February 4, 2008

When Carnival Celebrations Terrorize
Vilcabamba, Ecuador

I've only been in Vilcabamba for a handful of hours, but I'm already debating if I want to stick around for another day or not.

Carnival is in full swing in this province, and accommodations were somewhat challenging to come by in this small town of 4,000—which seems to have swelled considerably for the week. I was told by a hotel security guard that Ecuadorians from all over the country vacation/party in Vilcabamba during official carnival days (which are apparently the first five of February).

So it would seem that I've timed my relocation from Loja poorly, and landed smack at climax of the town's festivities.

It's absolute chaos in the streets, of which there aren't that many in this little village. Ecuadorians of all ages are going mad with spray foam and water games.

I have bursts of pleasure walking around, but mostly I'm focused on keeping (my camera) from getting hit.
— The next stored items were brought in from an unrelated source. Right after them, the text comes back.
Lemma collapseRounds_keeps (rounds : nat) : forall g,
  wellFormed g -> edgesHaveVertices g -> length (vertices g) <= rounds ->
  exists g', collapseRounds rounds g = Done g' /\ wellFormed g' /\ edgesHaveVertices g' /\
    (verticesListEnds g -> verticesListEnds g').
Proof.
  induction rounds as [| r IH]; intros g Hwf Hhave Hlen.
  - exists g. destruct (vertices g) eqn:E; [|simpl in Hlen; lia].
    simpl. rewrite E. simpl. auto.
  - simpl. destruct (scanVertices g (vertices g)) as [[a c]|] eqn:Hscan.
    + destruct (scanned_vertices_distinct g a c (wf_vertices_once _ Hwf) Hscan)
        as (Ha & Hc & Hac).
      destruct (collapsePair_spec a c g Hwf Ha Hc Hac)
        as (g1 & Hrun & Hwf1 & _ & Hl & Hlists).
      rewrite Hrun. simpl.
      pose proof (collapsePair_have_vertices a c g g1 Hwf Ha Hc Hac Hhave Hrun) as Hhave1.
      destruct (IH g1 Hwf1 Hhave1 ltac:(lia)) as (g' & Hrun' & Hwf' & Hhave' & Hlists').
      exists g'. splits; auto.
    + exists g. auto.
Qed.

(** X10.  The assertions of [collapseVertices] hold.  On a well-formed
    graph whose edges start and end at vertices of the graph, with assertions
    on and as many rounds as the graph has vertices, [collapseVertices]
    returns: the assertion it closes with never fails.  The graph it leaves
    is well formed, its edges start and end at its vertices, and its
    vertices list the half-edges that end at them if they did before. *)
Theorem collapseVertices_assertions_hold (rounds : nat) (g : Graph) :
  wellFormed g -> edgesHaveVertices g -> length (vertices g) <= rounds ->
  exists g',
    collapseVertices true rounds g = Done g' /\
    wellFormed g' /\ edgesHaveVertices g' /\
    (verticesListEnds g -> verticesListEnds g').
Proof.
  intros Hwf Hhave Hlen. unfold collapseVertices.
  rewrite (assertEdgesHaveVertices_holds true g Hhave). simpl.
  destruct (collapseRounds_keeps rounds g Hwf Hhave Hlen)
    as (g' & Hrun & Hwf' & Hhave' & Hlists).
  rewrite Hrun. simpl.
  rewrite (assertEdgesHaveVertices_holds true g' Hhave'). simpl.
  exists g'. auto.
Qed.

Lemma edgesHaveVertices_Forall (g : Graph) :
  Forall (fun e => startVertex (edgeAt g e) ∈ vertices g /\
                   endVertex (edgeAt g e) ∈ vertices g) (edges g) ->
  edgesHaveVertices g.
Proof. intros H e He. rewrite Forall_forall in H. apply (H e He). Qed.

Lemma collapseVertices_assertions_hold_witness :
  wellFormed Examples.shortEdgeGraph /\ edgesHaveVertices Examples.shortEdgeGraph /\
  length (vertices Examples.shortEdgeGraph) <= 3 /\
  exists g',
    collapseVertices true 3 Examples.shortEdgeGraph = Done g' /\
    wellFormed g' /\ edgesHaveVertices g' /\
    (verticesListEnds Examples.shortEdgeGraph -> verticesListEnds g').
Proof.
  assert (Hwf : wellFormed Examples.shortEdgeGraph)
    by (apply wellFormedb_sound; vm_compute; reflexivity).
  assert (Hhave : edgesHaveVertices Examples.shortEdgeGraph)
    by (apply edgesHaveVertices_Forall; evaluated).
  assert (Hlen : length (vertices Examples.shortEdgeGraph) <= 3) by (simpl; lia).
  split; [exact Hwf|]. split; [exact Hhave|]. split; [exact Hlen|].
  apply (collapseVertices_assertions_hold 3 Examples.shortEdgeGraph Hwf Hhave Hlen).
Defined.

(** ** Winding maps are keyed by the shape ids *)

Section WindingKeys.
Variable assertEnabled : bool.

Lemma windingMap_set_here (f : nat) (m m' : gmap Z Z) (g : Graph) :
  windingMap (faceAt (setWindingMap f m g) f) = Some m' -> m' = m.
Proof.
  unfold faceAt, setWindingMap. simpl.
  rewrite lookup_total_alter, decide_True by reflexivity.
  destruct (faceArena g !! f); simpl; intros H; [congruence | discriminate].
Qed.

Lemma keyed_set (f : nat) (m : gmap Z Z) (g : Graph) :
  keyedByShapeIds g ->
  (forall id, is_Some (m !! id) <-> id ∈ shapeIds g) ->
  keyedByShapeIds (setWindingMap f m g).
Proof.
  intros Hkeyed Hm x mx Hx.
  change (shapeIds (setWindingMap f m g)) with (shapeIds g).
  apply windingMap_set_inv in Hx as [[_ ->] | Hx]; [exact Hm | apply (Hkeyed x mx Hx)].
Qed.

Lemma keyed_solvedAcross (e : nat) (solved : gmap Z Z) (way : bool) (g : Graph) :
  (forall id, is_Some (solved !! id) <-> id ∈ shapeIds g) ->
  forall id, is_Some (solvedAcross e solved way g !! id) <-> id ∈ shapeIds g.
Proof.
  intros Hsolved id. rewrite solvedAcross_lookup.
  destruct (decide (id ∈ shapeIds g)) as [Hin | Hout].
  - rewrite fmap_is_Some, Hsolved. tauto.
  - split; [intros [? ?]; discriminate | contradiction].
Qed.

Lemma windingStep_keyed (j : nat) (es : list nat) (g : Graph) (es' : list nat) (g' : Graph) :
  windingStep assertEnabled j es g = Done (es', g') ->
  keyedByShapeIds g ->
  keyedByShapeIds g' /\ shapeIds g' = shapeIds g /\
  (forall x, filled (faceAt g' x) = filled (faceAt g x)) /\
  vertices g' = vertices g /\ edges g' = edges g /\ loops g' = loops g /\
  vertexArena g' = vertexArena g /\ edgeArena g' = edgeArena g.
Proof.
  intros Hstep Hkeyed.
  destruct (windingStep_cases assertEnabled j es g es' g' Hstep)
    as (e & f & f' & _ & _ & Hmoved).
  unfold windingMoved in Hmoved.
  destruct (windingMap (faceAt g f)) as [forwardMap|] eqn:Hf,
           (windingMap (faceAt g f')) as [reversedMap|] eqn:Hr.
  - destruct Hmoved as (_ & -> & _). splits; auto.
  - destruct Hmoved as (_ & ->). splits; auto.
    + apply keyed_set; [exact Hkeyed|]. apply keyed_solvedAcross. apply (Hkeyed f _ Hf).
    + intros x. apply filled_setWindingMap.
  - destruct Hmoved as (_ & ->). splits; auto.
    + apply keyed_set; [exact Hkeyed|]. apply keyed_solvedAcross. apply (Hkeyed f' _ Hr).
    + intros x. apply filled_setWindingMap.
  - destruct Hmoved as (_ & ->). splits; auto.
Qed.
You've got grown men chucking water balloons at old women, coordinated bucketfuls of water raining down on cars and people from rooftops, children and teenagers trying their best to intentionally spray each other in the eyes and mouth with foam, and hoses and water cannons sticking out the doors and windows of most any building.


(video link)

The true terror that I found being used was raw eggs and flour. Sold for fifty cents alongside the cans of carnival spray foam (US$1.25), are plastic bags of flour with and an egg. Some people are walking around covered in raw egg yolk, while hostile four-year-old children hover in the main plaza tossing handfuls of flour on wet passer-byers.
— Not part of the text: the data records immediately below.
(** The leftmost run of a class: nothing of the class before it, and
    the run is not followed by a character of the class. *)
Lemma search_Plus p s pre mt post :
  search (Plus p) s = Some (pre, mt, post) ->
  s = pre ++ mt ++ post /\
  Forall (fun c => p c = false) pre /\
  Forall (fun c => p c = true) mt /\ mt <> [] /\
  match post with
  | [] => True
  | d :: _ => p d = false
  end.
Proof.
  intros E.
  pose proof (search_prefix_clean (Plus p) _ _ _ _ eq_refl eq_refl E) as Hpre.
  apply test_Plus_false in Hpre.
  pose proof (search_matchAt _ _ _ _ _ E) as Hm.
  apply search_sound in E as (-> & Hl & _).
  split; [done|]. split; [done|].
  pose proof (charsWithin_sound p (Plus p) mt post) as Hc.
  split; [|split].
  - apply Hc; [|done]. simpl. rewrite andb_diag. unfold classWithin.
    apply forallb_forall. intros c _. by destruct (p c).
  - by apply (neverEmpty_sound (Plus p) mt post).
  - rewrite matchAt_Plus in Hm. destruct (mt ++ post) as [|c s']; [done|].
    destruct (p c); [|done]. injection Hm as <-. apply dropWhile_head.
Qed.

(** ** Collapsing the runs of a character *)

Section Collapse.
Variable c : ascii.

Abbreviation run := (Plus (eqc c)).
Walking around, I was doing my best not to get caught up in the mayhem. I wanted to be a part of the celebrations (and certainly photograph it), but people take things way too far for me to enjoy the scene, and I knew it was only a matter of time before I had an egg slammed into the back my head.

I was sprayed with foam several times, shot at with water pistols, and pleaded unsuccessfully with a middle-aged woman before she tossed a pitcher of water at me—and all that was with me keeping my distance from hot spots and intersections of trouble.

But the town is so small that it's absolutely impossible to walk around without running into someone having a good time at another person's expense. I had to leave. I got a face full of foam from a spray can only a few inches from my head, and came really close to hurting the teenager doing it. I had one hand on his wrist, and another on his elbow, and came pretty close to reacting on instinct by rotating his elbow up, sticking a foot behind his leg to drop him to the ground.

I kept my composure and just gave him a strong squeeze though. The last thing I needed was a bunch of slightly intoxicated party goers deciding that they didn't like what they just saw, and escalating the situation.

And I wasn't even being targeted because I'm a tourist. Actually, I think many people avoided going after me because I was either glaring at them, or because they were culturally sensitive enough to realize I might not enjoy playing their games. Some people gave me a choice before attacking—aguautia?!—but others didn't care, regardless my answer (or mention of a camera in my pocket).

This should've been an event I was participating in. You've got throngs of cute young girls, covered in foam and water (as they make a particularly delightful target for men), speakers pumping out music that equal most any nightclub, and only one night (or two, at most) left in town for many participants—really, could you ask for a more entertaining situation?

But the numb lips from two separate face-spraying incidents are enough to keep me away—thank God for the sunglasses. I don't know what's in that foam, but the fact it had a Novocain effect on my mouth was none too encouraging. Now I've got to hand-wash my wet clothes, as they're full of the chemical residue… but at least they're not covered with raw egg.

Update, Feb 5

This is what happens when you decide to fight back with the kids and adults in town:

They haven't been painted, they've been hit by someone running up and smearing mud(?) and hot yellow chili paste in their faces. They're also coved in vinegar, eggs, flour, foam, and water.

Yeah, I think I'll pass—I'm sorta attached to my eyesight.

Comments:

artur

February 12th, 2008

even a carnival could be 'insidious' - at least in Equador

ryanluikens

February 14th, 2008

crazy to see it packed. vilcabamba was a little ghost town of bliss when i stayed there.